Parmi les défis auxquels sont confrontés les groupes miniers, Sven Lunsche souligne les défis géologiques posés par le mouvement profond et profond de l'or, la modification de la réglementation qui effraie les investisseurs et le pouvoir des syndicats, avec des mouvements sociaux empreints de violence. À Beatrix, deux mineurs sont morts fin novembre 2018 lors d'affrontements avec la police. Depuis lors, un véhicule blindé de l'armée monte la garde devant la mine.

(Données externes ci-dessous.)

(** The row that a store of the capability makes. *)
Definition stored_row {SHA : Sha256} (cap : pystr) (c : VerifiedRunnerCapability) (g : grant_row) : Prop :=
  capability_hash cap = Ok (gw_hash g) ∧ gw_transfer g = transfer_id c ∧ gw_runner g = runner_id c
  ∧ gw_expires g = expires_at c ∧ gw_max_bytes g = max_session_bytes c.

Section Grants.
Context {SHA : Sha256}.

Lemma store_ok cap c fault rows rows' r : store_runner_transfer_grant cap c fault rows = (rows', r) →
  rows' = rows ∨ ∃ h, capability_hash cap = Ok h
    ∧ rows' = List.filter (fun r => negb (gw_expires r <=? issued_at c)) rows
              ++ [{| gw_transfer := transfer_id c; gw_user := user_id c; gw_runner := runner_id c; gw_hash := h;
                     gw_expires := expires_at c; gw_max_bytes := max_session_bytes c; gw_claimed := None |}]
    ∧ stores (transfer_id c) (StoreGrant cap c fault, let! _ := r in Ok None) = true.
Proof.
  unfold store_runner_transfer_grant. destruct (capability_hash cap) as [h|e]; cbn [res_bind]; [|intros [= <- _]; by left].
  unfold insert_grant. destruct (guard _ _ _) as [u|e]; cbn [res_bind]; [|intros [= <- _]; by left].
  destruct (guard _ _ _) as [u'|e]; cbn [res_bind]; [|intros [= <- _]; by left].
  destruct fault as [| |[]]; intros [= <- <-]; try (by left); right; exists h; (split_and!; [done|done|]);
    cbn; by rewrite bool_decide_eq_true_2.
Qed.

Lemma claim_ok t cap now runners fault rows rows' r : claim_runner_transfer_grant t cap now runners fault rows = (rows', r) →
  rows' = rows ∧ (∃ e, r = Raise e)
  ∨ rows' = map (set_claimed t now) rows
    ∧ ∀ g, r = Ok g → ∃ row run h, row ∈ rows ∧ gw_transfer row = t ∧ gw_claimed row = None ∧ now < gw_expires row
        ∧ capability_hash cap = Ok h ∧ gw_hash row = h ∧ count (claimable t) rows = 1
        ∧ run ∈ runners ∧ rr_id run = gw_runner row ∧ rr_revoked run = false ∧ rr_has_token run = true
        ∧ g = {| gr_transfer := t; gr_runner := gw_runner row; gr_expires := gw_expires row;
                 gr_max_bytes := gw_max_bytes row |}.
Proof.
  unfold claim_runner_transfer_grant. destruct (check! _ in _) as [row|e] eqn:E; [|intros [= <- <-]; left; by eauto].
  apply bind_error_ok in E as (u & _ & E). apply bind_error_ok in E as (h & Eh & E).
  apply bind_error_ok in E as (u1 & _ & E). apply bind_error_ok in E as (u2 & _ & E).
  apply bind_error_ok in E as (row' & Er & E). apply bind_error_ok in E as (u3 & Ec & E). injection E as ->.
  inv_ok. breflect. unfold check_grant, select_grant in Er. destruct (find_grant t rows) as [g0|] eqn:Ef; [|done].
  destruct (find_runner _ runners) as [run|] eqn:En; [|done]. inv_ok. breflect.
  apply find_some in Ef as [Ef1 Ef2]. apply find_some in En as [En1 En2].
  apply bool_decide_eq_true in Ef2, En2.
  assert (K : ∃ row0 run0 h0, row0 ∈ rows ∧ gw_transfer row0 = t ∧ gw_claimed row0 = None ∧ now < gw_expires row0
        ∧ capability_hash cap = Ok h0 ∧ gw_hash row0 = h0 ∧ count (claimable t) rows = 1
        ∧ run0 ∈ runners ∧ rr_id run0 = gw_runner row0 ∧ rr_revoked run0 = false ∧ rr_has_token run0 = true
        ∧ {| gr_transfer := t; gr_runner := gw_runner row; gr_expires := gw_expires row;
             gr_max_bytes := gw_max_bytes row |} = {| gr_transfer := t; gr_runner := gw_runner row0;
             gr_expires := gw_expires row0; gr_max_bytes := gw_max_bytes row0 |}).
  { exists row, run, h. split_and!; try done; try (by apply list_elem_of_In); by apply eq_None_not_Some. }
  destruct fault as [| |[]]; intros [= <- <-]; try (right; split; [done|]; intros g [= <-]; exact K); left; by eauto.
Qed.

Pour sa part, l'AMCU accuse la direction de créer des rivalités entre les différents syndicats pour diviser les travailleurs. Le Syndicat national des mineurs (NUM), membre du groupe intersatéral Cosatu, allié du parti au pouvoir, a signé un accord séparé avec la direction sur une augmentation de salaire inférieure à celle demandée à l'origine. Et dans la mine, les membres du syndicat NUM bénéficient d'un traitement préférentiel dans leur travail quotidien, dénonce l'AMCU.

Le président Cyril Ramaphosa, qui est lui-même un ancien dirigeant du NUM, a promis des réformes pour rassurer les investisseurs. "Nous sommes convaincus que notre industrie minière a encore un avenir prometteur", il a risqué le African Mining Indaba. Chez Welkom, il n'y a pas beaucoup de gens pour le croire.